Наиболее близким как художник и как человек мне был Илья Кабаков. Мы очень тесно общались, когда у меня появилась мастерская на Уланском переулке, он жил напротив, через бульвар. И очень часто или он приходил ко мне днем, попить чаю или пообедать, или я к нему заходил. Мы общались практически каждый день. Нас многое объединяло тогда, потому что мы стояли на пороге искусства, которое надо было создавать, — и в этом смысле он был мне наиболее близок. Неизвестный был интересен как личность, но как художник он меня мало интересовал. Это был экспрессионизм, а я уже знал о Генри Муре. Но как персонаж он мне был интересен, с ним было интересно говорить, он хорошо знал современную философию, учился в Суриковском и одновременно на вечернем философского факультета. Брусиловский был всегда опереточным человеком, он приехал из Харькова и очень хотел попасть в эту среду. Через Юру Соболева он узнал Макса Эрнста, стал делать свои коллажи. Но я думаю, что коллажи со Сталиным, которые он подписывает теми годами, сделаны сейчас. В то время я никогда не видел никаких коллажей со Сталиным или с Лениным. Это были коллажи, вырезанные из всяких «Плейбоев», журналов западных, какие-то манекенщицы там были в разных комбинациях, бутылки иностранные, но никакой политики не было. Соостер был очень глубокий человек, мне он нравился тем, что все его вещи обладают очень глубокой концентрацией энергии. Он никогда не казался мне оригинальным художником, потому что я всегда чувствовал за ним традицию, магриттовскую и сюрреалистическую. Но он делал вещи очень законченные, в том смысле, что там не было случайных элементов. Они были всегда очень точно сделаны и, конечно, носили отпечаток его личности. А он был настоящей личностью и очень интересным человеком. Но я всегда чувствовал некий провинциализм, который всегда ощущаешь, когда едешь в Финляндию или Эстонию, где даже в самых современных художниках, чем бы они ни занимались, есть какая-то периферийность. Он был, конечно, сильнее, чем то, что я видел потом в Эстонии, — возможно, на него повлияла атмосфера Москвы. Он был цельной фигурой.

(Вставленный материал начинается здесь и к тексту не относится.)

Lemma action_cont : conts k !! currentThread k = Some (a :: rest).
Proof. unfold conts. rewrite lookup_fmap, Hc. cbn. rewrite Hms. by destruct a. Qed.

Lemma action_running ms : target ms = None -> sched_inv None running (set_thread (currentThread k) (with_state ms th) k).
Proof.
  intros Htg. destruct action_status as [Hst Hd]. eapply replace_current; [done|done| |congruence|done].
  intros s. rewrite awake_no_target; [done|]. rewrite Hms. by destruct a.
Qed.

Lemma action_checked : a <> Finish_ -> a <> Halt_ -> exists Γ, checked E rest Γ = true.
Proof. intros. destruct (own_next _ _ _ _ _ _ _ _ _ Ho _ _ action_cont) as (? & ? & _ & _ & ?); eauto. Qed.

(** An action that only stores to locks, conditions, lists and devices, and leaves the
    thread with [c] to do. *)
Lemma action_stores c own' hold wq sls dvs :
  own_inv E own' (<[currentThread k := c]> (conts k)) (values k) hold wq sls dvs ->
  kinv own' (set_thread (currentThread k) (with_state c th)
    (with_devices dvs (with_synchLists sls (with_waitQueue wq (with_lockHolder hold k))))).
Proof.
  intros Ho'. destruct (oi_typed _ _ _ _ _ _ _ _ Ho' (currentThread k) c) as (Γ & _ & Hch); [by rewrite lookup_insert_eq|].
  destruct (checked_plain _ _ _ Hch) as (Hp & Hcc & Htg). split.
  - eapply to_active; [|ksimpl; by rewrite lookup_insert_eq|done]. destruct (action_running c Htg). by split.
  - unfold owned. rewrite conts_set_ne. tsimpl. rewrite Hcc. exact Ho'.
Qed.

Lemma perform_Acquire l : a = Acquire_ l -> succeeds.
Proof.
  intros Ea. pose proof action_cont as Hcont. rewrite Ea in Hcont |- *. destruct (own_acquire _ _ _ _ _ _ _ _ _ Ho l rest Hcont) as [[h Hh] Ho'].
  eexists _, own. split; [|exact (action_stores _ _ _ _ _ _ Ho')].
  cbn [perform]. unfold Acquire. ksimpl. rewrite (deref_Some _ _ _ Hh). cbn [mbind outcome_bind]. by rewrite push_set.
Qed.

Lemma IsHeld_ok l k1 : lockHolder k1 !! l = Some (Some (currentThread k1)) -> IsHeldByCurrentThread l k1 = Ok true.
Proof. intros Hh. unfold IsHeldByCurrentThread. rewrite (deref_Some _ _ _ Hh). cbn. by rewrite bool_decide_eq_true_2. Qed.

Мирискусники и конструктивисты относились к книжной графике весьма серьезно, вы тоже не просто зарабатывали ею на жизнь.
Чтобы заработать, многие художники работали в книге, но я различал художников, которые и в книге оставались самими собой как творцы. Таким оставался Соостер, который всегда рисовал себя, и то, что он делает в книге, можно было соединить с тем, что он делает у себя в мастерской. Илья, конечно, довольно органичен, хотя это традиция Конашевича была во многом, но, тем не менее, многие элементы из книги перешли в его рисунки. Думаю, что то, что я делал в книге, было органикой — то же самое я делал и в живописи. Это привело к тому, что некоторые критики писали раза два или три, что я в живописи взял образы из своих книжных работ. Что было на самом деле наоборот — я просто использовал то, что делал в мастерской, в той степени, в которой это было проходимо для издательства, но используя тот же самый язык. То, чего не было абсолютно, скажем, у Эрика Булатова и Олега Васильева. Их книжки были абсолютно стандартными детскими книжками, где не было никакого отпечатка их творческой мастерской. Никакого. Что меня поразило на выставке Булатова у Дины Верни в музее — он почему-то решил показать эти книжки. Но ведь это не имело никакого отношения к его творческой работе. Может быть, это важно для биографии, но не для ретроспективной выставки. Это — вопрос генеалогии, просто по-другому человек не умеет, это его органика. А Булатов с Васильевым меня настораживали. Так не бывает — ведь они делали книги серьезные. Это были единственные художники в Москве, которые восемь месяцев работали над книгами, чтобы заработать деньги. Эрик об этом много раз говорил. Они сидели вдвоем с утра до шести, как на заводе, и делали книжки. А потом четыре месяца делали картины. Все другие — и я, и Кабаков, и Юло Соостер — днем сидели и работали в мастерской. А вечером и ночью делали книжки, чтобы заработать. Все это шло параллельно и было естественным процессом — по-другому невозможно. Лично я этого не могу понять — процесс творчества непрерывен, он идет все время, работа переходит из одного в другое — и ты втягиваешься, не можешь остановиться. Нельзя восемь месяцев делать одно, четыре — другое. Для меня это непонятно, необъяснимо, но у всех ведь по-разному устроены мозги.